Worldwide IT spending is projected to total $4.6 trillion in 2023, an increase of 5.1% from 2022, according to the latest forecast by Gartner. Demand for IT in 2023 is expected to be strong as businesses push forward with digital business initiatives in response to economic turmoil.
“Enterprise IT spending is recession-proof as CEOs and CFOs, rather than cutting IT budgets, are increasing spending on digital business initiatives,” said John-David Lovelock, Distinguished VP Analyst at Gartner. “Economic turbulence will change the context for technology investments, increasing spending in some areas and accelerating declines in others, but it is not projected to materially impact the overall level of enterprise technology spending.”
“However, inflation has cut into consumer purchasing power in almost every country around the world. Consumer purchasing power has been reduced to the point that many consumers are now deferring 2022 device purchases until 2023, driving spending on devices down 8.4% in 2022 and 0.6% in 2023.”

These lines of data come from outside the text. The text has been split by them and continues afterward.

Lemma alter_entry l i e f id :
  sorted_entries l → l !! i = Some e → ReputationEntry.node_id e = id →
  (∀ x, ReputationEntry.node_id (f x) = ReputationEntry.node_id x) →
  sorted_entries (alter f i l) ∧
  ∀ id', find_entry (alter f i l) id' =
    if decide (id' = id) then Some (f e) else find_entry l id'.
Proof.
  intros Hs Hi <- Hf. revert i Hi. induction Hs as [|x l Hs IH Hx]; intros [|i] Hi; [done..| |].
  - simpl in Hi. injection Hi as ->. simpl. split.
    + constructor; [done|]. eapply Forall_impl; [exact Hx|]. intros y. unfold entry_lt. by rewrite Hf.
    + intros id'. rewrite !find_entry_cons, Hf.
      destruct (decide (id' = ReputationEntry.node_id e)) as [->|]; [by rewrite decide_True|].
      by rewrite !decide_False by congruence.
  - simpl in Hi. destruct (IH i Hi) as [IHs IHf].
    change (alter f (S i) (x :: l)) with (x :: alter f i l). split.
    + constructor; [done|]. rewrite Forall_forall in Hx |- *. intros y Hy.
      apply (find_entry_sorted _ _ IHs) in Hy. rewrite IHf in Hy. case_decide as Hd.
      * injection Hy as <-. unfold entry_lt. rewrite Hf. apply Hx. by eapply list_elem_of_lookup_2.
      * apply find_entry_elem in Hy as [Hy _]. by apply Hx.
    + intros id'. rewrite !find_entry_cons, IHf.
      destruct (decide (id' = ReputationEntry.node_id e)) as [->|]; [|done].
      rewrite decide_False; [done|]. intros E. rewrite Forall_forall in Hx.
      specialize (Hx e (list_elem_of_lookup_2 _ _ _ Hi)). unfold entry_lt in Hx. rewrite E in Hx.
      by apply ord_lt_irrefl in Hx.
Qed.

Lemma update_entry_Ok l id f out :
  sorted_entries l → (∀ g, f = Ok g → ∀ x, ReputationEntry.node_id (g x) = ReputationEntry.node_id x) →
  PenaltyEvents.update_entry l id f = Ok out →
  ∃ g e, f = Ok g ∧ find_entry l id = Some e ∧ sorted_entries out ∧
    ∀ id', find_entry out id' = if decide (id' = id) then Some (g e) else find_entry l id'.
Proof.
  intros Hs Hf. unfold PenaltyEvents.update_entry. destruct (binary_search l id) as [i|] eqn:Eb; [|done].
  intros Ho. invert_Ok Ho. injection Ho as <-. apply binary_search_Ok in Eb as (e & Hi & He & Eid).
  exists x, e. split_and!; [done..| |]; eapply alter_entry; eauto.
Qed.
(* ===== verification/PorSamples.v ===== *)
(** * Concrete reputation inputs

    A small round, and a function in the place of the hash, to evaluate the
    model on. *)

From S2P Require Import Prelude Types PorTypes PorMath Bytes Crypto PorCommit PorAudit PorState.
From S2P Require Import PorCodec.
From stdpp Require Import options.

Module PorSample.

Definition a : NodeId := [x01].
Definition b : NodeId := [x02].
Definition c : NodeId := [x03].

Definition config : PorConfig.t := PorConfig.new 1000 200.

Definition previous : ReputationVector :=
  mkVector 0 [ReputationEntry.new a 300; ReputationEntry.new b 400; ReputationEntry.new c 500].
Definition ratings : list RatingRecord :=
  [new_rating 1 c b 500 [x01]; new_rating 1 a b 1000 [x01]; new_rating 1 b a 700 [x01]].

Definition shard : list byte := [xff].
Definition context : ReputationBlockContext := mkContext shard 0 None.
Definition source : RatingSourceCheckpoint := mkSource 1 16 (vreplicate 32 x07).
Definition checkpoint_context : CheckpointReputationBlockContext := mkCheckpoint shard source None.

(** The state after a first vector was applied. *)
Definition state : ReputationState.t :=
  ReputationState.with_entries (ReputationState.new 0) (values previous).

Section blocks.
Context `{Blake2b}.
Definition next : ReputationList :=
  or_default (mkList 0 []) (Replay.replay_reputation_transition previous ratings 1 config).
Definition empty_block : ReputationBlock :=
  mkReputationBlock (mkHeader 2 [] 0 None 0 None (vreplicate 32 x00) (vreplicate 32 x00)
    (vreplicate 32 x00) (vreplicate 32 x00)) (mkList 0 []).
Definition block : ReputationBlock :=
  or_default empty_block
    (Building.build_reputation_block context (mkBatch 1 ratings) next config).
Definition checkpoint_block : ReputationBlock :=
  or_default empty_block
    (Building.build_checkpoint_reputation_block checkpoint_context (mkBatch 1 ratings) next config).

(** An authorized equivocation of [c] and a missed round of [b]. *)
Definition wave_context : EquivocationAuthorizationContext := mkWaveContext shard 0 1.
Definition proof : list byte := [xaa; xbb].
Definition equivocation : EquivocationPenalty :=
  mkEquivocationPenalty c proof
    (Some (mkAuthorization (Wave wave_context)
      (blake2b256 (or_default [] (Evidence.authorization_payload wave_context c proof))) 7)).
Definition events : ReputationPenaltyEvents := mkEvents 1 [equivocation] [mkInactivityPenalty b 1].
Definition rating_between_others : list RatingRecord := [new_rating 1 c a 500 [x01]].
Definition penalized : ReputationList :=
  or_default (mkList 0 []) (Replay.replay_reputation_transition_with_penalties previous
    rating_between_others 1 config (Some events)).
End blocks.

End PorSample.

The technologies that are being maintained versus those that are driving the business are evident by their projected growth rates in 2023. There is sufficient spending within data centre markets to maintain existing on-premises data centres, but new spending continues to shift to cloud options, as evidenced by the 11.3% projected growth for software spending in 2023.
In a down or deteriorating economy, conventional wisdom calls for reducing costs, including IT costs. However, a July 2022 Gartner survey of more than 200 CFOs found that 69% plan to increase their spend on digital technologies, while the 2023 Gartner CIO and Technology Executive Survey found that CIOs are being tasked with accelerating time to value on digital investments.
“Companies will use digital technology primarily to reshape their revenue stream, adding new products and services, changing the cash flow of existing products and services, as well as changing the value proposition of existing products and services,” said Lovelock. “This trend has fed the shift from buying technology to building, composing and assembling technology to meet specific business drivers. This shift is foundational to the growth of cloud over on-premises for new IT spending.
“However, as organisations look to also realise operations efficiency, cost reductions and/or cost avoidance during the current economic uncertainty, more traditional back-office and operational needs of departments outside IT are being added to the digital transformation project list.”